Старший прапорщик Борис Мешакер и младший лейтенант Михаил Успенский вышли из сумрака казармы на продуваемый степным горячим ветром плац – это были последние спокойные минуты их воинской службы.
Собачьи вольеры располагались на самом краю маленького гарнизона, где короткие асфальтированные дорожки превращались в пыльный проселок и терялись в сухих ковылях выжженной степи. Уже издалека было видно, что там неладно – по бестолковой суете, свойственной оставленному без руководства рядовому составу. Не выносивший всякого беспорядка Мешакер прибавил шагу, и лейтенанту пришлось его догонять, поднимая офицерскими ботинками неистребимую даже на плацу пыль. Навстречу им бежал, загребая стоптанными сапогами, солдатик-узбек второго года службы, страстный собачник, готовый сидеть сутками с любимыми зверями, скармливать им свою пайку масла и, коверкая русский язык, выбивать у самого старшины дополнительную кормежку. Лицо его было изжелта-бледным, а по пыльным щекам бежали дорожки от слез.

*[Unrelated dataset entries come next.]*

(** ** Releasing a buffer *)

Lemma path_bound (h n : nat) f g xs :
  path f g (h :: xs ++ [h]) -> (forall z, z ∈ xs -> (z < n)%nat) -> (h <= n)%nat ->
  forall z, z ∈ h :: xs -> (f z <= n)%nat /\ (g z <= n)%nat.
Proof.
  intros Hp Hx Hh z Hz.
  assert (forall y, y ∈ xs \/ y = h -> (y <= n)%nat) as Hle.
  { intros y [Hy|Hy]; [specialize (Hx y Hy)|]; lia. }
  split.
  - apply list_elem_of_split in Hz as (l1 & l2 & E).
    change (h :: xs ++ [h]) with ((h :: xs) ++ [h]) in Hp. rewrite E, <- app_assoc in Hp.
    simpl in Hp. apply path_app in Hp as [_ Hp].
    destruct (l2 ++ [h]) as [|y ys] eqn:Ey; [by destruct l2|]. destruct Hp as (-> & _). apply Hle.
    assert (y ∈ l2 ++ [h]) as Hy by (rewrite Ey; constructor). apply elem_of_app in Hy as [Hy|Hy]; [|set_solver].
    destruct l1 as [|y' l1]; simpl in E; injection E as E1 E2; subst; [by left|left]. set_solver.
  - assert (exists l1 l2, xs ++ [h] = l1 ++ z :: l2) as (l1 & l2 & E).
    { apply list_elem_of_split. set_solver. }
    rewrite E in Hp. apply Hle.
    destruct (@exists_last _ (h :: l1)) as (A & p & EA); [done|].
    change (h :: l1 ++ z :: l2) with ((h :: l1) ++ z :: l2) in Hp. rewrite EA, <- app_assoc in Hp.
    simpl in Hp. apply path_app in Hp as [_ Hp]. destruct Hp as (_ & -> & _).
    assert (p ∈ h :: l1) as Hy by (rewrite EA; set_solver).
    apply elem_of_cons in Hy as [->|Hy]; [by right|].
    assert (p ∈ xs ++ [h]) by (rewrite E; set_solver). set_solver.
Qed.

Lemma lru_to_front_wp l i Q w :
  bio_ok (user w) l -> (i < NBUFn)%nat ->
  (forall s' l', same_bufs (user w) s' -> bio_ok s' (i :: l') -> Q tt (World (held w) (trace w) s')) ->
  wp (lru_to_front i) Q w.
Proof.
  intros Hok Hi HQ. pose proof (bo_len _ _ Hok) as Hlen. pose proof (bo_path _ _ Hok) as Hpath.
  assert (NoDup l) as Hnd by (rewrite (bo_perm _ _ Hok); apply NoDup_seq).
  assert (forall z, z ∈ l -> (z < NBUFn)%nat) as Hlt by (intros z Hz; by eapply bio_ok_elem).
  assert (i ∈ l) as Hil by (rewrite (bo_perm _ _ Hok); apply elem_of_seq; lia).
  destruct (path_bound _ NBUFn _ _ _ Hpath Hlt ltac:(done) i ltac:(set_solver)) as [Hn Hp].
  destruct (path_bound _ NBUFn _ _ _ Hpath Hlt ltac:(done) BHEAD ltac:(set_solver)) as [HnH _].
  assert (BHEAD ∉ l) as HH by (intros Hz; specialize (Hlt _ Hz); unfold BHEAD in Hlt; lia).
  assert (i <> BHEAD) as HiH by (unfold BHEAD; lia).
  apply list_elem_of_split in Hil as (l1 & l2 & ->).
  assert (NoDup (l1 ++ l2) /\ i ∉ l1 ++ l2) as [Hnd' Hi'].
  { rewrite <- Permutation_middle in Hnd. apply list.NoDup_cons in Hnd. tauto. }
  rewrite <- app_assoc in Hpath. simpl in Hpath.
  pose proof (path_unlink _ _ _ _ _ _ ltac:(apply list.NoDup_cons; split; [exact HH|exact Hnd]) Hpath) as Hun.
  cbn zeta in Hun.
  assert (BHEAD ∉ l1 ++ l2) as HH' by set_solver.
  pose proof (path_push _ _ _ i _ Hi' HiH Hnd' HH' Hun) as Hpu. cbn zeta in Hpu.
  assert (BHEAD = NBUFn) as HB by done.
  assert (linked (user w) (nx (user w)) (pv (user w)) (user w)) as Hlk by (constructor; done).
  unfold lru_to_front. repeat link_step.
  eapply HQ; [eapply lk_same; eassumption|].
  eapply (same_bufs_ok _ _ _ (i :: l1 ++ l2) Hok); [eapply lk_same; eassumption| |].
  - apply Permutation_middle.
  - eapply path_ext; [eapply lk_nx; eassumption|eapply lk_pv; eassumption|exact Hpu].
Qed.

– В чем дело, Файхутдинов? – не останавливаясь спросил Борух
– Товарища прапорщик! Большой беда! Все собака мертвый, совсем мертвый!
– Что за чушь! – воскликнул прапорщик и тоже перешел на бег.
Бегущего Боруха Михаил видел первый раз за все полтора года службы в этом гарнизоне. Обычно тот передвигался со степенным достоинством, приличествующим комплекции. Впрочем, в этот день молодому лейтенанту много предстояло увидеть впервые…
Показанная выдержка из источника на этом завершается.